Only to find that last year you were on a thread asking for the exact same information.

So, I cannot be bothered to link to it here (the Wakefield studies, and the studies which replicate his work around the world). The information is easy enough to find, and in fact has already been presented to you. If you cannot even be bothered to do the simplest of searches for it, well, that just proves how disinterested you are, tbh.

silverfrog · 22/02/2011 09:25

x-posts, RPO Smile

ArthurPewty · 22/02/2011 09:48

This reply has been deleted

Message withdrawn at poster's request.

silverfrog · 22/02/2011 10:08

re: the "dodgy research methods" and the "changing data to fit" - if anyone actually reads up on this, it is glaringly obvious that is not what happened.

but it is more convenient ot hide behind the ridiculous notion that a whole team of maverick doctors were running around, experimenting on children without proper referral or consent, and making up lies about the ill health of these children, rather than stop to think for a minute, look at the evidence and be absolutely gobsmacked at the way these childrne had been treate dup to that point (constant pain and diarrhoea form an ulcerated gut? oh yes, that is just totally normal in ASD. no treatment. Next!), and, tbh, how they have been treated since.

ScramVonChubby · 22/02/2011 10:16

'

seeker · 22/02/2011 10:19

OK.

I honestly don;t understand why you are not prepared to provide me with the evidence you say you have.

Yes, I have asked before, and nobody would give it to me then, either. I have read a lot of research in this area, and have so far seen nothing that shows a link between MMR and autism except the testimonials of parents. I'm really sorry, but this is not evidence. You seem to have decided that I am closed minded - I'm not. i just need credible evidence. And when I ask for it I just get shouted at, and told that I've been given it aleady, or I "only have to look areound me".

Why are people so reluctant to present their case properly? You do yourself no favours - the "anti-link" people can produce loads of hard evidence.
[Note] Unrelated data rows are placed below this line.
(** A writing call: take the next fault, and do the write unless it is lost. *)
Definition faulty {A} (write : SimWorld → Res A * SimWorld) (w : SimWorld) : Res A * SimWorld :=
  let w1 := set_faults (tail (sim_faults w)) w in
  match default NoFault (head (sim_faults w)) with
  | NoFault => write w1
  | TimeoutApplied => (Err timeoutErr, snd (write w1))
  | TimeoutLost => (Err timeoutErr, w1)
  | ServerFailure => (Err serverErr, w1)
  end.

(** ** One service for all kinds *)

(** The requests of one kind, by identifier. *)
Definition sel {R} (prj : Item → option R) (w : SimWorld) : gmap nat R := omap prj (sim_items w).

Definition find_id {R} (m : gmap nat R) (id : string) : option (nat * R) :=
  list_find (λ x, uuid_of x.1 = id) (map_to_list m) ≫= λ x, Some x.2.

Lemma find_id_Some {R} (m : gmap nat R) id n r : find_id m id = Some (n, r) → m !! n = Some r ∧ id = uuid_of n.
Proof.
  unfold find_id. intros (x & H & [= E])%bind_Some. destruct x as [i y]; simpl in *; subst.
  apply list_find_Some in H as (Hl & <- & _). split; [|done].
  by apply elem_of_map_to_list, (list_elem_of_lookup_2 _ i).
Qed.

Section service.
Context {Req T : Type} (inj : Req → Item) (prj : Item → option Req) (reqTags : Req → TagMap)
  (view : SimWorld → nat → Req → T).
You say you can too, but you don't.

silverfrog · 22/02/2011 10:23

scram - in the case of your ds1, my brother - people who function well enough (when not in meltdown - we have spoken before re: your ds/my brother, you know I am not dismissing issues here), then yes, I can accept labelling difference.

in the case of my dd1? bollocks. no way.

there were not as many severe ASD children about a decade ago.

they were not hidden away in homes/institutins (we are talking 10 years ago, not 30). they did not exist in as many numbers then, but do now.

something has changed.

if you look back 20 years, same thing. not shut away, not given up. just not htere in the same numbers.

I do know how the labelling differences has affected dx. if my brother were a child now, the difference that could be made ot his life? just enormous. he is the type of person that is being mopped up by the labelling differences.

not the classic severe autism, where the boundaries are not blurred by flashes of ability and independence. and the people like my brother are not the only ones making up the difference in numbers.

ScramVonChubby · 22/02/2011 10:27

Seeker to me there is no evidence except the testimonials of aprents either. I woudl agree there,

But also I see no evidence of anything else, or that there ISN'T a link for a very few. And nothing decently sensitive has been done.

Seems to me that would be the next sensible step. Starting with identifying the sub group. It shouldn;t be ahrd; aprental auto immune disorder and history of unexplained GI issues.

Start with a basic MMR / ASD correlation study, looking at development and jab date.

See if anything worth a follow up is there.

AS long as it isn;t done, people will wonder, And the work of decent peer reviewed researchers is slowly flagging up the sorts of issues that thsoe who do believe in MMR causality think is linked, such as SI Genius on gluten (he comes up when I tick peer reviewed and all the other 'proper' boxes on Ebsco anyway).

It's worth the finances to study this properly, becuase either there will be decent stuff saying no link so I can tell aprents that I feel sufficient research has been done to prove safety in the subgroup (whom I usually deal with), or whatever: at the moment all I can say is 'read and draw your own conclusions'.